Title: Genome-wide Mapping of Ribosome Occupancies with Inhibitor-Induced mRNA Covalent
Labeling
Ribosome profiling is a powerful method to study translation through genome-wide mapping of
translating ribosomes. This breakthrough technology has illuminated many facets of protein synthesis,
such as ribosomal pausing, alternative initiation sites, and protein synthesis rates across numerous
cellular systems. Although recent innovations have reduced ribosome profiling to single cells, ribosome
profiling typically requires large numbers of cells to conduct and therefore is not routinely used to study
rare cell types and clinical samples. Furthermore, ribosome profiling fragments mRNA and hence
cannot map multiple ribosomes along a single mRNA molecule and requires integration of separate
mRNA sequencing datasets to account for the total number of transcripts. New efficient methods to
simultaneously measure ribosome occupancies and mRNA abundance by preserving mRNA integrity
would further enable the global study of translational regulation and provide new fundamental insight
into translation dynamics.

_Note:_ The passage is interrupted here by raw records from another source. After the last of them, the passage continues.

(* ===== verification/OfferAnswer.v ===== *)
(** * The offer and answer commands of the NG protocol

    Models src/internal/ng_protocol/commands/offer.go and answer.go: the handlers
    that read a session description, bind a pair of ports, store the leg of the
    call and answer with a description of Karl's own.

    The state is the session registry and the UDP sockets the process has opened.
    A socket is a number, [sockets] has the address it is bound to, and it is open
    until the registry closes it. Which ports the operating system grants is an
    argument of each request, with the clock and the fresh session id. An address
    of a leg is kept as the text of it, codec names are ASCII, and a nil entry in
    the table of interfaces is left out. Much of answer.go is word for word
    the code of offer.go: those functions are the same definitions. *)

From Stdlib Require Import ZArith Lia Ascii String.
From stdpp Require Import base numbers list gmap strings.
From S2P Require Import Prelude Bencode GoFloat Utf8 IpAddr InputValidator Interfaces SessionRegistry Message Listener Sdp SdpProcessor Flags.

Local Open Scope Z_scope.
Local Open Scope go_scope.
#[local] Set Warnings "-clear-no-such-hyp,-register-all".

(** ** net.IP.String *)

Fixpoint Join (sep : bytes) (l : list bytes) : bytes :=
  match l with
  | [] => []
  | [x] => x
  | x :: l => x ++ sep ++ Join sep l
  end.

Definition hex_char (n : Z) : ascii := if n <? 10 then ascii_of_N (Z.to_N (48 + n)) else ascii_of_N (Z.to_N (87 + n)).
Definition hex_text (n : Z) : bytes :=
  if n <? 16 then [hex_char n]
  else if n <? 256 then [hex_char (n / 16); hex_char (n mod 16)]
  else if n <? 4096 then [hex_char (n / 256); hex_char (n / 16 mod 16); hex_char (n mod 16)]
  else [hex_char (n / 4096); hex_char (n / 256 mod 16); hex_char (n / 16 mod 16); hex_char (n mod 16)].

To bridge these technological gaps, here we propose to develop new small
molecule tools based off the natural product ribosome inhibitors to chemically footprint ribosome
positioning atop mRNA transcripts through covalent labeling. Our central hypothesis is that these
mRNA chemical footprints can be detected through error prone reverse transcription and subsequent
mRNA sequencing to map ribosome occupancies while maintaining the integrity of the mRNA. This
approach is termed ribosome mutational profiling (Ribo-MaP). To develop Ribo-MaP, the first aim
proposes the structure-based design of natural product derivatives that potently inhibit ribosome
elongation while maintaining polysome stability. Critically, these derivatives are based off emetine, a
ribosome inhibitor which contacts the mRNA template to block translation. Furthermore, photoaffinity
labeling groups will be attached to these emetine derivatives and the ability to covalently label mRNA
will be tested. Additionally, an alternative approach for mRNA covalent labeling is proposed, in which
emetine derivatives will be functionalized with reactive acylating groups to label the proximal mRNA 2'-
hydroxyl. In both approaches, mRNA labeling efficiency and the ability to readout covalent modifications
as mutations in error prone reverse transcription will be measured. In the second aim, the ability of
Ribo-MaP to map ribosome occupancies genome-wide will be evaluated and benchmarked against
conventional ribosome profiling. We expect that Ribo-MaP will bypass inefficient steps in ribosome
profiling and drop into the streamlined workflow of both robust mRNA sequencing methods and new
emerging technologies for single-cell and long-read mRNA sequencing. Altogether, Ribo-MaP would
provide a highly enabling method to broadly study protein synthesis and ribosome dynamics in cells.